[The input Boundary: Start]

(** *** Calls *)

(** X7: the usage errors leave no trace.  A call with positional arguments
    raises [TypeError], a call of a historic caller raises
    [AssertionError], and [call_historic] on a caller without history
    raises [AttributeError]; in each case nothing is dispatched, no warning
    is issued and the caller is unchanged. *)
Theorem usage_errors_leave_no_trace args kwargs proc hkwargs s :
  (args ≠ [] →
   __call__ _hookexec args kwargs s
   = (Raise (TypeError "hook calling supports only keyword arguments"), s)) ∧
  (is_historic (self s) = true →
   __call__ _hookexec [] kwargs s = (Raise AssertionError, s)) ∧
  (is_historic (self s) = false →
   call_historic _hookexec apply_proc proc hkwargs s
   = (Raise (AttributeError "_call_history"), s)).
Proof.
  split; [|split].
  - intros Hargs. by destruct args.
  - intros Hh. unfold __call__. unfold mbind, M_bind, bind, get_self, assert_.
    simpl. by rewrite Hh.
  - unfold is_historic, call_historic. unfold mbind, M_bind, bind, get_self. simpl.
    by destruct (_call_history (self s)).
Qed.

(** X8: on a caller that is not historic a call always dispatches, once,
    over [_nonwrappers + _wrappers]; before that it issues one warning
    exactly when a declared argument name other than [__multicall__] is not
    among the keyword arguments, naming exactly those names, and it never
    warns on a caller without specification. *)
Theorem call_warns_on_missing_arguments kwargs s :
  is_historic (self s) = false →
  let names := default [] (hc_argnames (self s)) in
  let missing : gset string := list_to_set names ∖ {["__multicall__"]} ∖ dom kwargs in
  let chain := _nonwrappers (self s) ++ _wrappers (self s) in
  let out := _hookexec (world s) (self s) chain (Some kwargs) in
  (∀ n, n ∈ missing ↔ n ∈ names ∧ n ≠ "__multicall__" ∧ kwargs !! n = None) ∧
  __call__ _hookexec [] kwargs s =
  (out.2,
   {| self := self s; world := out.1;
      log := log s
             ++ (if bool_decide (missing = ∅) then []
                 else [Warned UserWarning
                         "Argument(s) which are declared in the hookspec can not be found in this hook call"
                         missing])
             ++ [Executed (self s) chain (Some kwargs) out.2] |}).
Proof.
  clear apply_proc. intros Hh names missing chain out. split.
  - intros n. subst missing.
    rewrite !elem_of_difference, elem_of_list_to_set, elem_of_singleton,
      not_elem_of_dom. tauto.
  - unfold __call__. unfold mbind, M_bind, bind, get_self, assert_. simpl.
    rewrite Hh. simpl. subst missing names out chain.
    destruct (hc_argnames (self s)) as [[|n names]|]; cbn [default from_option id].
    + simpl. rewrite hookexec_run. simpl.
      rewrite bool_decide_eq_true_2 by set_solver. reflexivity.
    + cbn -[list_to_set hookexec].
      destruct (bool_decide (list_to_set (n :: names) ∖ {["__multicall__"]}
                             ∖ dom kwargs = (∅ : gset string)));
        unfold ret, warn, emit; cbn -[list_to_set hookexec];
        rewrite hookexec_run; cbn -[list_to_set];
        [reflexivity|]. by rewrite <- (assoc_L (++)).
    + simpl. rewrite hookexec_run. simpl.
      rewrite bool_decide_eq_true_2 by set_solver. reflexivity.
Qed.

Lemma for_each_call_proc_ok p (xs : list Value) s :
  (∀ w x, (apply_proc w p x).2 = Ok ()) →
  (for_each xs (call_proc apply_proc p) s).1 = Ok () ∧
  self (for_each xs (call_proc apply_proc p) s).2 = self s ∧
  log (for_each xs (call_proc apply_proc p) s).2
    = log s ++ map (λ x, Called p x (Ok ())) xs.
Proof.
  intros Hp. revert s. induction xs as [|x xs IH]; intros s.
  - simpl. by rewrite app_nil_r.
  - rewrite for_each_cons, call_proc_run, Hp.
    match goal with |- context [for_each xs _ ?s0] =>
      destruct (IH s0) as (Hr & Hs & Hl) end.
    rewrite Hr, Hs, Hl. simpl. by rewrite <- (assoc_L (++)).
Qed.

[The input Boundary: End]

| Problem to solve |
Looking through the records, copy out every line in which the word "declared" is found.

| Answer box |
    exactly when a declared argument name other than [__multicall__] is not
                         "Argument(s) which are declared in the hookspec can not be found in this hook call"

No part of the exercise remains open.